Keywords: benchmarking, BGISEQ-500, HiSeq3000, metagenome

Introduction

Technological advancements and improvements in next-generation sequencing have allowed for the exploration of complex and previously unknown marine microbial communities, which constitute the largest and most stable ecosystem on earth. Studies such as the Tara Oceans project [1] have enabled the discovery of so-called microbial dark matter [2] or unculturable microbial communities. The main challenge in metagenomics study is to identify low-abundance microbes, which highly depends on the accuracy and precision of short-reads sequencing platforms. While short reads may introduce sequencing errors, high coverage can compensate these errors in subsequent downstream analysis [3]. Short read sequencing platform such as Illumina HiSeq3000 platform can generate 1 tera-basepairs (Tbp) of sequence data which corresponds to 3.33 billion paired-end (PE) reads (150 bp) in a single run and is based on sequencing by synthesis chemistry. It has already been the preferred choice for shotgun metagenomics studies due to their affordability and low error rates [4].

The BGISEQ-500 platform, based on DNA Nanoball Technology, by the Beijing Genomics Institute (BGI) group in 2016, generates 1 Tbp of sequence data which corresponds to 5 million PE reads (100 bp) in a single run while minimizing amplification errors. DNA Nanoball Technology incorporates customized combined probe-anchor synthesis technology with MGI Tech Co., Ltd's proprietary base-calling software. Several studies have compared the BGI’s platform performance with Illumina’s platform in different areas of omics studies such as transcriptome, small RNA sequencing including metagenomics studies [5-7].
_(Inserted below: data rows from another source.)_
(* ===== verification/Membership.v ===== *)
(** * Membership (internal/membership: identity.go, liveness.go, roster.go, gossip.go)

    The SWIM-style roster of a node and the gossip driver around it. A [time.Time] is a
    number of nanoseconds; the transport, the random choices and the measured round-trip
    times are arguments. A nil dereference is [None]. The observers of the inspector are
    left out: they only report. *)

From S2P Require Import Prelude Bytes Float64 LatencyGraph.

Local Open Scope Z_scope.

Module Membership.
Import LatencyGraph.

(** ** Identity *)

Record Member := mkMember {
  ClusterID : bytes;
  MemberID : bytes;
  StorageUUID : bytes;
  NodeName : bytes;
  Zone : bytes;
  Region : bytes;
  Geo : bytes;
  GossipAddr : bytes;
  DataAddr : bytes;
  AdminAddr : bytes;
}.

#[export] Instance Member_eq_dec : EqDecision Member.
Proof. solve_decision. Defined.

Definition SameNode (m other : Member) : bool :=
  negb (bool_decide (NodeName m = [])) && bool_decide (NodeName m = NodeName other).

(** ** Liveness states *)

Inductive State := StateAlive | StateSuspect | StateUnreachable | StateDead | StateForgotten.

#[export] Instance State_eq_dec : EqDecision State.
Proof. solve_decision. Defined.

Definition ordinal (s : State) : Z :=
  match s with StateAlive => 0 | StateSuspect => 1 | StateUnreachable => 2 | StateDead => 3 | StateForgotten => 4 end.

(** Durations are nanoseconds. *)
Record LivenessConfig := mkLiveness {
  SuspicionTimeout : Z;
  UnreachableTimeout : Z;
  DeadRetention : Z;
  ForgottenRetention : Z;
}.

Definition nsSecond : Z := 1000000000.

Definition DefaultLivenessConfig : LivenessConfig :=
  mkLiveness (3 * nsSecond) (10 * nsSecond) (5 * 60 * nsSecond) (5 * 60 * nsSecond).

(** [d.Milliseconds()]. *)
Definition Milliseconds (d : Z) : Z := Z.quot d 1000000.

(** ** The roster *)

Record memberState := mkState {
  ms_member : Member;
  ms_state : State;
  ms_incarnation : Z;
  ms_lastSeenMs : Z;
  ms_stateSince : Z;
  ms_repairDone : bool;
}.

Record MemberView := mkView {
  mv_Member : Member;
  mv_State : State;
  mv_Incarnation : Z;
  mv_LastSeenMs : Z;
}.

Definition view (ms : memberState) : MemberView :=
  mkView (ms_member ms) (ms_state ms) (ms_incarnation ms) (ms_lastSeenMs ms).

Definition viewID (v : MemberView) : bytes := MemberID (mv_Member v).

Record Roster := mkRoster {
  ro_selfID : bytes;
  ro_members : gmap bytes memberState;
  ro_cfg : LivenessConfig;
  ro_membersSnap : list MemberView;
  ro_liveSnap : list MemberView;
}.

Definition view_le (a b : MemberView) : Prop := bytes_le (viewID a) (viewID b).
#[export] Instance view_le_dec : RelDecision view_le.
Proof. intros a b. unfold view_le. apply _. Defined.

(** The views of the members in the given states, sorted by id. *)
Definition snapshotOf (keep : State → bool) (m : gmap bytes memberState) : list MemberView :=
  merge_sort view_le (view <$> filter (λ ms, keep (ms_state ms) = true) ((map_to_list m).*2)).

Definition rebuildSnapshots (r : Roster) : Roster :=
  mkRoster (ro_selfID r) (ro_members r) (ro_cfg r)
    (snapshotOf (λ s, negb (bool_decide (s = StateForgotten))) (ro_members r))
    (snapshotOf (λ s, bool_decide (s = StateAlive)) (ro_members r)).

Definition set_members (r : Roster) (m : gmap bytes memberState) : Roster :=
  mkRoster (ro_selfID r) m (ro_cfg r) (ro_membersSnap r) (ro_liveSnap r).

Definition NewRoster (self : Member) (cfg : LivenessConfig) (selfIncarnation : Z) : Roster :=
  rebuildSnapshots (mkRoster (MemberID self)
    {[MemberID self := mkState self StateAlive selfIncarnation 0 0 false]} cfg [] []).

Definition Self (r : Roster) : option Member := ms_member <$> ro_members r !! ro_selfID r.

Definition setState (ms : memberState) (s : State) (now : Z) : memberState :=
  if bool_decide (ms_state ms = s) then ms
  else mkState (ms_member ms) s (ms_incarnation ms) (ms_lastSeenMs ms) (UnixMilli now) (ms_repairDone ms).

Definition set_member (ms : memberState) (m : Member) : memberState :=
  mkState m (ms_state ms) (ms_incarnation ms) (ms_lastSeenMs ms) (ms_stateSince ms) (ms_repairDone ms).
Definition set_incarnation (ms : memberState) (i : Z) : memberState :=
  mkState (ms_member ms) (ms_state ms) i (ms_lastSeenMs ms) (ms_stateSince ms) (ms_repairDone ms).
Definition set_lastSeen (ms : memberState) (t : Z) : memberState :=
  mkState (ms_member ms) (ms_state ms) (ms_incarnation ms) t (ms_stateSince ms) (ms_repairDone ms).

Definition Upsert (m : Member) (now : Z) (r : Roster) : Roster :=
  rebuildSnapshots (set_members r (<[MemberID m :=
    match ro_members r !! MemberID m with
    | None => mkState m StateAlive 0 (UnixMilli now) (UnixMilli now) false
    | Some ms => set_member ms m
    end]> (ro_members r))).

Definition ackState (ms : memberState) (now : Z) : memberState :=
  let ms := set_lastSeen ms (UnixMilli now) in
  if bool_decide (ms_state ms = StateAlive) then ms
  else setState (set_incarnation ms (uint64 (ms_incarnation ms + 1))) StateAlive now.

Definition ObserveAck (id : bytes) (now : Z) (r : Roster) : Roster :=
  rebuildSnapshots (match ro_members r !! id with
                    | None => r
                    | Some ms => set_members r (<[id := ackState ms now]> (ro_members r))
                    end).

Definition Suspect (id : bytes) (now : Z) (r : Roster) : Roster :=
  rebuildSnapshots (match ro_members r !! id with
                    | None => r
                    | Some ms =>
                        if bool_decide (id = ro_selfID r) then r
                        else if bool_decide (ms_state ms = StateAlive)
                        then set_members r (<[id := setState ms StateSuspect now]> (ro_members r))
                        else r
                    end).

(** The merge of a view into the record of another member. *)
Definition mergeState (ms : memberState) (u : MemberView) (now : Z) : memberState :=
  if ms_incarnation ms <? mv_Incarnation u
  then setState (set_member (set_incarnation ms (mv_Incarnation u)) (mv_Member u)) (mv_State u) now
  else if (mv_Incarnation u =? ms_incarnation ms) && (ordinal (ms_state ms) <? ordinal (mv_State u))
  then setState ms (mv_State u) now
  else ms.

(** The refutation of a stale record about the local member. *)
Definition refute (self : memberState) (u : MemberView) (now : Z) : memberState :=
  let stale := negb (bool_decide (mv_State u = StateAlive)) || negb (bool_decide (mv_Member u = ms_member self)) in
  if stale && (ms_incarnation self <=? mv_Incarnation u)
  then setState (set_incarnation self (uint64 (mv_Incarnation u + 1))) StateAlive now
  else self.

Definition ApplyGossip (u : MemberView) (now : Z) (r : Roster) : option Roster :=
  if bool_decide (viewID u = ro_selfID r) then
    self ← ro_members r !! ro_selfID r;
    Some (rebuildSnapshots (set_members r (<[ro_selfID r := refute self u now]> (ro_members r))))
  else
    Some (rebuildSnapshots (set_members r (<[viewID u :=
      match ro_members r !! viewID u with
      | None => mkState (mv_Member u) (mv_State u) (mv_Incarnation u) (UnixMilli now) (UnixMilli now) false
      | Some ms => mergeState ms u now
      end]> (ro_members r)))).

(** What a tick does to one member; [None] deletes it. *)
Definition tickMember (cfg : LivenessConfig) (now : Z) (ms : memberState) : option memberState :=
  let elapsed := int64 (UnixMilli now - ms_stateSince ms) in
  match ms_state ms with
  | StateAlive => Some ms
  | StateSuspect => Some (if Milliseconds (SuspicionTimeout cfg) <=? elapsed then setState ms StateUnreachable now else ms)
  | StateUnreachable => Some (if Milliseconds (UnreachableTimeout cfg) <=? elapsed then setState ms StateDead now else ms)
  | StateDead =>
      Some (if (Milliseconds (DeadRetention cfg) <=? elapsed) || ms_repairDone ms
            then setState ms StateForgotten now else ms)
  | StateForgotten => if Milliseconds (ForgottenRetention cfg) <=? elapsed then None else Some ms
  end.

Definition Tick (now : Z) (r : Roster) : Roster :=
  rebuildSnapshots (set_members r (map_imap (λ id ms,
    if bool_decide (id = ro_selfID r) then Some ms else tickMember (ro_cfg r) now ms) (ro_members r))).

Definition MarkRepairComplete (id : bytes) (r : Roster) : Roster :=
  rebuildSnapshots (match ro_members r !! id with
                    | None => r
                    | Some ms =>
                        set_members r (<[id := mkState (ms_member ms) (ms_state ms) (ms_incarnation ms) (ms_lastSeenMs ms)
                                                 (ms_stateSince ms) true]> (ro_members r))
                    end).

Definition Members (r : Roster) : list MemberView := ro_membersSnap r.
Definition Live (r : Roster) : list MemberView := ro_liveSnap r.
Definition GetMember (id : bytes) (r : Roster) : option MemberView := view <$> ro_members r !! id.

(** ** Gossip *)

Record HolderSummaryWire := mkSummary {
  hs_MemberID : bytes;
  hs_Bloom : bytes;
  hs_HLL : bytes;
  hs_ApproxKeys : Z;
  hs_Namespaces : list bytes;
  hs_GeneratedAtUnixMs : Z;
}.

Record ConfigDeltaWire := mkDelta { cd_Key : bytes; cd_Value : bytes; cd_Version : Z; cd_Origin : bytes }.

Record HeldBucketWire := mkHeld {
  hb_MemberID : bytes;
  hb_Collection : bytes;
  hb_QVer : Z;
  hb_Buckets : list Z;
  hb_GeneratedAtUnixMs : Z;
}.

Record GossipMessage := mkMessage {
  gm_From : Member;
  gm_Members : list MemberView;
  gm_Summaries : list HolderSummaryWire;
  gm_ConfigDeltas : list ConfigDeltaWire;
  gm_HeldBuckets : list HeldBucketWire;
}.

(** The hooks of the other subsystems, over their state [X]. *)
Record Hooks (X : Type) := mkHooks {
  provideSummary : option (X → HolderSummaryWire);
  consumeSummary : option (HolderSummaryWire → X → X);
  provideConfig : option (X → list ConfigDeltaWire);
  consumeConfig : option (list ConfigDeltaWire → X → X);
  provideBuckets : option (X → list HeldBucketWire);
  consumeBuckets : option (list HeldBucketWire → X → X);
}.
Arguments mkHooks {X}.
Arguments provideSummary {X}.
Arguments consumeSummary {X}.
Arguments provideConfig {X}.
Arguments consumeConfig {X}.
Arguments provideBuckets {X}.
Arguments consumeBuckets {X}.

Record Gossip (X : Type) := mkGossip { go_roster : Roster; go_graph : Graph; go_x : X }.
Arguments mkGossip {X}.
Arguments go_roster {X}.
Arguments go_graph {X}.
Arguments go_x {X}.

Section Gossip.
Context {X : Type} (hooks : Hooks X).

Definition consumeSummaries (ss : list HolderSummaryWire) (x : X) : X :=
  match consumeSummary hooks with
  | None => x
  | Some f => fold_left (λ x s, f s x) ss x
  end.

Definition consumeConfigDeltas (ds : list ConfigDeltaWire) (x : X) : X :=
  match ds, consumeConfig hooks with
  | _ :: _, Some f => f ds x
  | _, _ => x
  end.

Definition consumeHeldBuckets (bs : list HeldBucketWire) (x : X) : X :=
  match bs, consumeBuckets hooks with
  | _ :: _, Some f => f bs x
  | _, _ => x
  end.

Definition outgoing (g : Gossip X) : option GossipMessage :=
  self ← Self (go_roster g);
  Some (mkMessage self (Members (go_roster g))
    (match provideSummary hooks with Some f => [f (go_x g)] | None => [] end)
    (match provideConfig hooks with Some f => f (go_x g) | None => [] end)
    (match provideBuckets hooks with Some f => f (go_x g) | None => [] end)).

Definition applyViews (vs : list MemberView) (now : Z) (r : Roster) : option Roster :=
  fold_left (λ o u, r ← o; ApplyGossip u now r) vs (Some r).

(** Merging a message: what [HandleGossip] and [merge] have in common. *)
Definition merge (m : GossipMessage) (now : Z) (g : Gossip X) : option (Gossip X) :=
  let r := ObserveAck (MemberID (gm_From m)) now (Upsert (gm_From m) now (go_roster g)) in
  r ← applyViews (gm_Members m) now r;
  Some (mkGossip r (go_graph g)
    (consumeHeldBuckets (gm_HeldBuckets m) (consumeConfigDeltas (gm_ConfigDeltas m) (consumeSummaries (gm_Summaries m) (go_x g))))).

Definition HandleGossip (m : GossipMessage) (now : Z) (g : Gossip X) : option (GossipMessage * Gossip X) :=
  g ← merge m now g;
  out ← outgoing g;
  Some (out, g).

(** A random member worth probing; [draw] is the random number. *)
Definition selectPeer (draw : nat) (g : Gossip X) : option (option MemberView) :=
  self ← Self (go_roster g);
  let cand := filter (λ m, viewID m ≠ MemberID self ∧ mv_State m ≠ StateDead) (Members (go_roster g)) in
  Some (cand !! (draw mod length cand)%nat).

(** Up to [fanout] live relays; [shuffle] is the random permutation. *)
Definition selectRelays (shuffle : list MemberView → list MemberView) (fanout : nat) (targetID : bytes) (g : Gossip X)
    : option (list MemberView) :=
  self ← Self (go_roster g);
  Some (take fanout (shuffle (filter (λ m, viewID m ≠ MemberID self ∧ viewID m ≠ targetID) (Live (go_roster g))))).

(** What a round is given: clock, measured time, random choices, and the answers of the
    transport, direct and through a relay. *)
Record Round := mkRound {
  rd_now : Z;
  rd_rtt : Z;
  rd_draw : nat;
  rd_shuffle : list MemberView → list MemberView;
  rd_fanout : nat;
  rd_Ping : bytes → GossipMessage → option (option GossipMessage);
  rd_IndirectPing : bytes → bytes → GossipMessage → option (option GossipMessage);
}.

Definition mergeReply (reply : option GossipMessage) (now : Z) (g : Gossip X) : option (Gossip X) :=
  match reply with
  | None => Some g
  | Some m => merge m now g
  end.

Definition with_roster (g : Gossip X) (r : Roster) : Gossip X := mkGossip r (go_graph g) (go_x g).

Fixpoint indirect (rd : Round) (msg : GossipMessage) (peer : MemberView) (relays : list MemberView) (g : Gossip X)
    : option (Gossip X) :=
  match relays with
  | [] => Some (with_roster g (Suspect (viewID peer) (rd_now rd) (go_roster g)))
  | relay :: relays =>
      match rd_IndirectPing rd (GossipAddr (mv_Member relay)) (GossipAddr (mv_Member peer)) msg with
      | Some reply => mergeReply reply (rd_now rd) (with_roster g (ObserveAck (viewID peer) (rd_now rd) (go_roster g)))
      | None => indirect rd msg peer relays g
      end
  end.

Definition probe (rd : Round) (peer : MemberView) (g : Gossip X) : option (Gossip X) :=
  msg ← outgoing g;
  match rd_Ping rd (GossipAddr (mv_Member peer)) msg with
  | Some reply =>
      let graph := AddSample (viewID peer) (rd_rtt rd) true (rd_now rd) (go_graph g) in
      mergeReply reply (rd_now rd) (mkGossip (ObserveAck (viewID peer) (rd_now rd) (go_roster g)) graph (go_x g))
  | None =>
      let g := mkGossip (go_roster g) (AddSample (viewID peer) 0 false (rd_now rd) (go_graph g)) (go_x g) in
      relays ← selectRelays (rd_shuffle rd) (rd_fanout rd) (viewID peer) g;
      indirect rd msg peer relays g
  end.

Definition GossipTick (rd : Round) (g : Gossip X) : option (Gossip X) :=
  peer ← selectPeer (rd_draw rd) g;
  g ← match peer with
      | Some peer => probe rd peer g
      | None => Some g
      end;
  Some (with_roster g (Tick (rd_now rd) (go_roster g))).

Definition Join (seeds : list bytes) (rd : Round) (g : Gossip X) : option (Gossip X) :=
  msg ← outgoing g;
  fold_left (λ o addr, g ← o; match rd_Ping rd addr msg with Some reply => mergeReply reply (rd_now rd) g | None => Some g end)
    seeds (Some g).

End Gossip.

End Membership.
One of the key challenges in metagenomics studies utilizing short-read platforms is that short-read sequences often map to multiple species with identical or similar segments in the reference genome [8]. To address this issue, taxonomic classifiers (bioinformatics tools), utilize specialized algorithms to accurately assign millions of reads generated from short read sequencers to the corresponding taxa [9]. Taxonomic classifiers such as Kraken2 [10] use both least common ancestor (LCA) and k-mer approaches to build an indexed database and searches for k-mers in the reads that match against the reference database. Whereas other taxonomic classifiers such as Kaiju [11] perform maximum exact match against protein databases using Burrows-Wheeler transform. Both k-mer based classifiers are designed for short reads and utilize pseudo-alignment algorithms to match them against a reference database for classification.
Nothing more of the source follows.